God’s purpose for me—for all his creatures—is first laid out in Genesis 1:27-31. Here’s the text:

“So God created man in His own image, in the image of God He created him; male and female He created them. 28 God blessed them; and God said to them, ‘Be fruitful and multiply, and fill the earth, and subdue it; and rule over the fish of the sea and over the birds of the sky and over every living thing that moves on the earth.’ 29 Then God said, ‘Behold, I have given you every plant yielding seed that is on the surface of all the earth, and every tree which has fruit yielding seed; it shall be food for you; 30 and to every animal of the earth and to every bird of the sky and to everything that moves on the earth which has life, I have given every green plant for food’; and it was so. 31 And God saw all that He had made, and behold, it was very good. And there was evening and there was morning, the sixth day.”

While mankind’s fall into sin changed so much about us, it did not change this creational mandate. This text applies to you and I today as much as it applied to Adam and Eve before they ate from the tree of the knowledge of good and evil. In these verses, I see purpose for my second half of life and the antidote to my tendency toward distraction.

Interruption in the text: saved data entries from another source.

Definition is_write (d : VirtqDesc) : bool := negb (Z.land (desc_flags d) VRING_DESC_F_WRITE =? 0).
Definition has_next (d : VirtqDesc) : bool := negb (Z.land (desc_flags d) VRING_DESC_F_NEXT =? 0).

(** [SplitQueue::new]. *)
Definition new_queue (m : GuestMem) (idx : Z) (cfg : QueueConfig) (event : bool) : SplitQueue :=
  MkQueue idx (cfg_size cfg) (cfg_desc_addr cfg) (cfg_avail_addr cfg) (cfg_used_addr cfg) 0
    (read_u16 m (usize_add (cfg_used_addr cfg) 2)) event.

Definition set_last_avail_idx (q : SplitQueue) (idx : Z) : SplitQueue := q <| last_avail_idx := idx |>.
Definition set_event_idx (q : SplitQueue) (enabled : bool) : SplitQueue := q <| event_idx := enabled |>.

Definition avail_idx (q : SplitQueue) (m : GuestMem) : Z := read_u16 m (usize_add (avail_gpa q) 2).

Definition avail_ring_entry (q : SplitQueue) (m : GuestMem) (pos : Z) : option Z :=
  (λ slot, read_u16 m (usize_add (usize_add (avail_gpa q) 4) (slot * 2)))
    <$> checked_rem pos (size q).

Definition read_descriptor (q : SplitQueue) (m : GuestMem) (idx : Z) : VirtqDesc :=
  let base := usize_add (desc_gpa q) (idx * 16) in
  MkDesc (read_u64 m base) (read_u32 m (usize_add base 8)) (read_u16 m (usize_add base 12))
    (read_u16 m (usize_add base 14)).

Definition has_avail (q : SplitQueue) (m : GuestMem) : bool :=
  negb (avail_idx q m =? last_avail_idx q).

(** ** Chains ([ChainIter]) *)

Record ChainIter := MkIter { it_idx : Z; it_ttl : Z; it_done : bool }.

Definition chain_iter (q : SplitQueue) (head : Z) : ChainIter := MkIter head (size q) false.

Definition chain_next (q : SplitQueue) (m : GuestMem) (it : ChainIter) : option VirtqDesc * ChainIter :=
  if it_done it || (it_ttl it =? 0) || (size q <=? it_idx it) then (None, it)
  else
    let ttl := it_ttl it - 1 in
    let desc := read_descriptor q m (it_idx it) in
    (Some desc,
     if has_next desc then MkIter (desc_next desc) ttl false else MkIter (it_idx it) ttl true).

(** [collect]: the items up to the first [None], which [fuel] bounds. *)
Fixpoint collect (fuel : nat) (q : SplitQueue) (m : GuestMem) (it : ChainIter) : list VirtqDesc :=
  match fuel with
  | O => []
  | S fuel =>
      match chain_next q m it with
      | (None, _) => []
      | (Some desc, it) => desc :: collect fuel q m it
      end
  end.

(** The walk makes at most [size] steps ([chain_collect]). *)
Definition chain_fuel (q : SplitQueue) : nat := S (Z.to_nat (size q)).

(** ** The available ring *)

(** The outer [option] is the panic of a queue without entries. *)
Definition next_avail_head (q : SplitQueue) (m : GuestMem) : option (option Z * SplitQueue) :=
  if avail_idx q m =? last_avail_idx q then Some (None, q)
  else (λ head, (Some head, q <| last_avail_idx := wrapping_add16 (last_avail_idx q) 1 |>))
         <$> avail_ring_entry q m (last_avail_idx q).

Definition pop_avail (q : SplitQueue) (m : GuestMem) : option (option DescChain * SplitQueue) :=
  match next_avail_head q m with
  | None => None
  | Some (None, q) => Some (None, q)
  | Some (Some head, q) =>
      Some (Some (MkChain head (collect (chain_fuel q) q m (chain_iter q head))), q)
  end.

(** ** The used ring *)

Definition write_used_entry (q : SplitQueue) (m : GuestMem) (head len : Z) : option GuestMem :=
  (λ slot,
     let off := usize_add (usize_add (used_gpa q) 4) (slot * 8) in
     write_u32 (write_u32 m off head) (usize_add off 4) len)
    <$> checked_rem (used_idx q) (size q).

(** [vring_need_event]. *)
Definition vring_need_event (event new old : Z) : bool :=
  wrapping_sub16 (wrapping_sub16 new event) 1 <? wrapping_sub16 new old.

Definition should_notify (q : SplitQueue) (m : GuestMem) (old_used new_used : Z) : bool :=
  if old_used =? new_used then false
  else if event_idx q then
    vring_need_event (read_u16 m (usize_add (usize_add (avail_gpa q) 4) (size q * 2))) new_used old_used
  else Z.land (read_u16 m (avail_gpa q)) VRING_AVAIL_F_NO_INTERRUPT =? 0.

Definition publish_used (q : SplitQueue) (m : GuestMem) : GuestMem :=
  write_u16 m (usize_add (used_gpa q) 2) (used_idx q).

Definition push_used (q : SplitQueue) (m : GuestMem) (head len : Z)
    : option (bool * SplitQueue * GuestMem) :=
  let old_used := used_idx q in
  (λ m,
     let q := q <| used_idx := wrapping_add16 (used_idx q) 1 |> in
     let m := publish_used q m in
     (should_notify q m old_used (used_idx q), q, m))
    <$> write_used_entry q m head len.

(** The entries of a batch. *)
Fixpoint write_used_entries (q : SplitQueue) (m : GuestMem) (completions : list (Z * Z))
    : option (SplitQueue * GuestMem) :=
  match completions with
  | [] => Some (q, m)
  | (head, len) :: completions =>
      match write_used_entry q m head len with
      | Some m =>
          write_used_entries (q <| used_idx := wrapping_add16 (used_idx q) 1 |>) m completions
      | None => None
      end
  end.

Definition push_used_batch (q : SplitQueue) (m : GuestMem) (completions : list (Z * Z))
    : option (bool * SplitQueue * GuestMem) :=
  match completions with
  | [] => Some (false, q, m)
  | _ =>
      let old_used := used_idx q in
      (λ '(q, m),
         let m := publish_used q m in
         (should_notify q m old_used (used_idx q), q, m))
        <$> write_used_entries q m completions
  end.

(** ** Kick suppression *)

Definition avail_event_gpa (q : SplitQueue) : Z :=
  usize_add (usize_add (used_gpa q) 4) (size q * 8).
(* ===== verification/QueueSpec.v ===== *)
(** * What a split queue promises its device

    Traces of device operations interleaved with the guest refine a FIFO ring,
    a batch of completions is the loop of single ones, the interrupt window of
    EVENT_IDX, and the re-arm handshake that leaves no posted entry behind. *)

From Stdlib Require Import ZArith Lia.
From stdpp Require Import base list numbers.
From S2P Require Import Prelude RingSpec GuestMem SplitQueue.

Open Scope Z_scope.

Section spec.
Context `{VirtioRing}.

(** ** A device and its guest, step by step *)

(** The guest writes anything but the used ring. *)
Record guest_writes (q : SplitQueue) (m m' : GuestMem) : Prop := {
  gw_ok : mem_ok m';
  gw_base : gpa_base m' = gpa_base m;
  gw_len : mem_len m' = mem_len m;
  gw_used : ∀ n a, used_gpa q ≤ a → a + Z.of_nat n ≤ used_gpa q + 6 + 8 * size q →
    read_le m' n a = read_le m n a
}.

Lemma holds_guest q m r m' new :
  holds q m r → guest_writes q m m' → avail_holds q m' (posted r ++ new) (taken r) →
  holds q m' (ring_post r new).
Proof.
  intros [Hro Ha [U1 U2 U3]] [G1 G2 G3 G4] Ha'. destruct (size_bounds q m Hro) as [Hs _].
  pose proof Hro as [R1 R2 R3 R4 R5 R6 R7]. split.
  - split; try done; unfold in_range in *; rewrite G2, G3; lia.
  - done.
  - split; [done|rewrite <- U2; apply G4; lia|].
    intros i h l Hi Hl. pose proof (slot_bounds q m (Z.of_nat i) Hro).
    destruct (U3 i h l Hi Hl) as [<- <-]. split; apply G4; lia.
Qed.

Lemma split_take_ok q m r :
  holds q m r →
  ∃ q', match pop_avail q m with
        | Some (chain, q') => Some (head_idx <$> chain, (q', m))
        | None => None
        end = Some (fst (ring_take r), q') ∧ holds (fst q') (snd q') (snd (ring_take r)).
Proof.
  intros Hh. destruct (pop_avail_refines q m r Hh) as (out & q' & -> & <- & Hh' & _).
  by exists (q', m).
Qed.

Humans are the only part of God’s creation made in His image. That gives us staggering glory and meaning. The creator of the Universe—the all-powerful Lord of heaven and earth—has decided to craft men and women in His likeness. Among all the privileges of being made in God’s image, the highest and most wonderful is that we have the relational capacity to commune with God. As Trinity—Father, Son, and Holy Spirit—the Creator is inherently relational. To be made in His image is to share that relational capacity and to be capable of relationship with God. Nowhere is this more eloquently spoken of than in the gospel of John. “This is eternal life, that they may know You, the only true God and Jesus Christ whom You have sent,” (vs 3). Knowing Christ only happens through a deep dive into His glory. “But we all, with unveiled face, beholding as in a mirror the glory of the Lord, are being transformed into the same image from glory to glory, just as from the Lord, the Spirit,” (2 Corinthians 3:18). I want to spend the second half of my life knowing God. Understanding the One whose image I bear.

Beyond my pursuit of God, there are specific tasks God has given me, tasks I cannot be distracted from if I am going to fulfill my calling and live a meaningful, joyful life. I am going to look at those tasks in Part 2. Only when we understand what God calls us to will we have the motivation to pull away from time-wasting technology.